■ Assigned task ■
Print the records below exactly; all of them are needed.

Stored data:
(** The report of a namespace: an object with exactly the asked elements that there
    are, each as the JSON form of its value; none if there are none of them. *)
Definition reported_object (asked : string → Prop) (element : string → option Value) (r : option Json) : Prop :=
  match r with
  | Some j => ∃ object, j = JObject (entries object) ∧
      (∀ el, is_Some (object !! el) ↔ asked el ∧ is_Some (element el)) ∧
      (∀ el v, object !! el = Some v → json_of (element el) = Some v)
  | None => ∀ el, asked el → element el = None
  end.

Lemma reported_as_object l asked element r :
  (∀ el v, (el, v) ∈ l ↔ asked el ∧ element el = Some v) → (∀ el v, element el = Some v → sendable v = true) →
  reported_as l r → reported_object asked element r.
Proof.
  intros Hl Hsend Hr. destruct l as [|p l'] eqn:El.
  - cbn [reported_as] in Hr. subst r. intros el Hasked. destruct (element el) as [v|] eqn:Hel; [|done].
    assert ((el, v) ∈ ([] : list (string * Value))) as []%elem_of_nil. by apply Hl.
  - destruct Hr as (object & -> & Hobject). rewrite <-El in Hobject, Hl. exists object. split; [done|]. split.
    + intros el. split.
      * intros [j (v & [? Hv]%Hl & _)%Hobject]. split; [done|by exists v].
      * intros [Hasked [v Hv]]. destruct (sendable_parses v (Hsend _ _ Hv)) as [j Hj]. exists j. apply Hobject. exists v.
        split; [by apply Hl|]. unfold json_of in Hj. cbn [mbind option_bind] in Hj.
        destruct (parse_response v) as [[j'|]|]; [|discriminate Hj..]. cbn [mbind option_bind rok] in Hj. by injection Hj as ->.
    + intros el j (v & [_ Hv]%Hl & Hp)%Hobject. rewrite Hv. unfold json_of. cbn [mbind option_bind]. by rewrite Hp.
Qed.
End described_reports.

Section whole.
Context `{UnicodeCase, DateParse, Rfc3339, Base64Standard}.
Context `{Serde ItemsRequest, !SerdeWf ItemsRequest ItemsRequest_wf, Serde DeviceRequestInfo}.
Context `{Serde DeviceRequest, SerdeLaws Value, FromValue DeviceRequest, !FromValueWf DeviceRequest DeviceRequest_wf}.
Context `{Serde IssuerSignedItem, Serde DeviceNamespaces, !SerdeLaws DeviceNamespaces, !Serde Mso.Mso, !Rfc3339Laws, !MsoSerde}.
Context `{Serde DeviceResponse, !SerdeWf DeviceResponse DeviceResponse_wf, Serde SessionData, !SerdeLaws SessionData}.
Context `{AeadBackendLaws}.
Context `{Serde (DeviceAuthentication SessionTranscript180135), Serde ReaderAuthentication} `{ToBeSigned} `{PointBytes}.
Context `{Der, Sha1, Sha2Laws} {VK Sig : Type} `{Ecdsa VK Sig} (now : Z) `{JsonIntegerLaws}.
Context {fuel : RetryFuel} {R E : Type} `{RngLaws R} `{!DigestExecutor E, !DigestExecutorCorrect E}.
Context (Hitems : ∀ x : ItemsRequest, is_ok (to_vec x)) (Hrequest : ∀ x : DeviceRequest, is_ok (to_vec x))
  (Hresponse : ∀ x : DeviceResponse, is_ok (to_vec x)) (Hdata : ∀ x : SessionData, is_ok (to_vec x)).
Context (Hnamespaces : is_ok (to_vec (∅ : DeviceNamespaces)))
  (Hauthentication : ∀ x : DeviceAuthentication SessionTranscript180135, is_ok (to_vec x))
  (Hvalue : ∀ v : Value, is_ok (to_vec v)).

■ Exercise output ■
(** The report of a namespace: an object with exactly the asked elements that there
    are, each as the JSON form of its value; none if there are none of them. *)
Definition reported_object (asked : string → Prop) (element : string → option Value) (r : option Json) : Prop :=
  match r with
  | Some j => ∃ object, j = JObject (entries object) ∧
      (∀ el, is_Some (object !! el) ↔ asked el ∧ is_Some (element el)) ∧
      (∀ el v, object !! el = Some v → json_of (element el) = Some v)
  | None => ∀ el, asked el → element el = None
  end.

Lemma reported_as_object l asked element r :
  (∀ el v, (el, v) ∈ l ↔ asked el ∧ element el = Some v) → (∀ el v, element el = Some v → sendable v = true) →
  reported_as l r → reported_object asked element r.
Proof.
  intros Hl Hsend Hr. destruct l as [|p l'] eqn:El.
  - cbn [reported_as] in Hr. subst r. intros el Hasked. destruct (element el) as [v|] eqn:Hel; [|done].
    assert ((el, v) ∈ ([] : list (string * Value))) as []%elem_of_nil. by apply Hl.
  - destruct Hr as (object & -> & Hobject). rewrite <-El in Hobject, Hl. exists object. split; [done|]. split.
    + intros el. split.
      * intros [j (v & [? Hv]%Hl & _)%Hobject]. split; [done|by exists v].
      * intros [Hasked [v Hv]]. destruct (sendable_parses v (Hsend _ _ Hv)) as [j Hj]. exists j. apply Hobject. exists v.
        split; [by apply Hl|]. unfold json_of in Hj. cbn [mbind option_bind] in Hj.
        destruct (parse_response v) as [[j'|]|]; [|discriminate Hj..]. cbn [mbind option_bind rok] in Hj. by injection Hj as ->.
    + intros el j (v & [_ Hv]%Hl & Hp)%Hobject. rewrite Hv. unfold json_of. cbn [mbind option_bind]. by rewrite Hp.
Qed.
End described_reports.

Section whole.
Context `{UnicodeCase, DateParse, Rfc3339, Base64Standard}.
Context `{Serde ItemsRequest, !SerdeWf ItemsRequest ItemsRequest_wf, Serde DeviceRequestInfo}.
Context `{Serde DeviceRequest, SerdeLaws Value, FromValue DeviceRequest, !FromValueWf DeviceRequest DeviceRequest_wf}.
Context `{Serde IssuerSignedItem, Serde DeviceNamespaces, !SerdeLaws DeviceNamespaces, !Serde Mso.Mso, !Rfc3339Laws, !MsoSerde}.
Context `{Serde DeviceResponse, !SerdeWf DeviceResponse DeviceResponse_wf, Serde SessionData, !SerdeLaws SessionData}.
Context `{AeadBackendLaws}.
Context `{Serde (DeviceAuthentication SessionTranscript180135), Serde ReaderAuthentication} `{ToBeSigned} `{PointBytes}.
Context `{Der, Sha1, Sha2Laws} {VK Sig : Type} `{Ecdsa VK Sig} (now : Z) `{JsonIntegerLaws}.
Context {fuel : RetryFuel} {R E : Type} `{RngLaws R} `{!DigestExecutor E, !DigestExecutorCorrect E}.
Context (Hitems : ∀ x : ItemsRequest, is_ok (to_vec x)) (Hrequest : ∀ x : DeviceRequest, is_ok (to_vec x))
  (Hresponse : ∀ x : DeviceResponse, is_ok (to_vec x)) (Hdata : ∀ x : SessionData, is_ok (to_vec x)).
Context (Hnamespaces : is_ok (to_vec (∅ : DeviceNamespaces)))
  (Hauthentication : ∀ x : DeviceAuthentication SessionTranscript180135, is_ok (to_vec x))
  (Hvalue : ∀ v : Value, is_ok (to_vec v)).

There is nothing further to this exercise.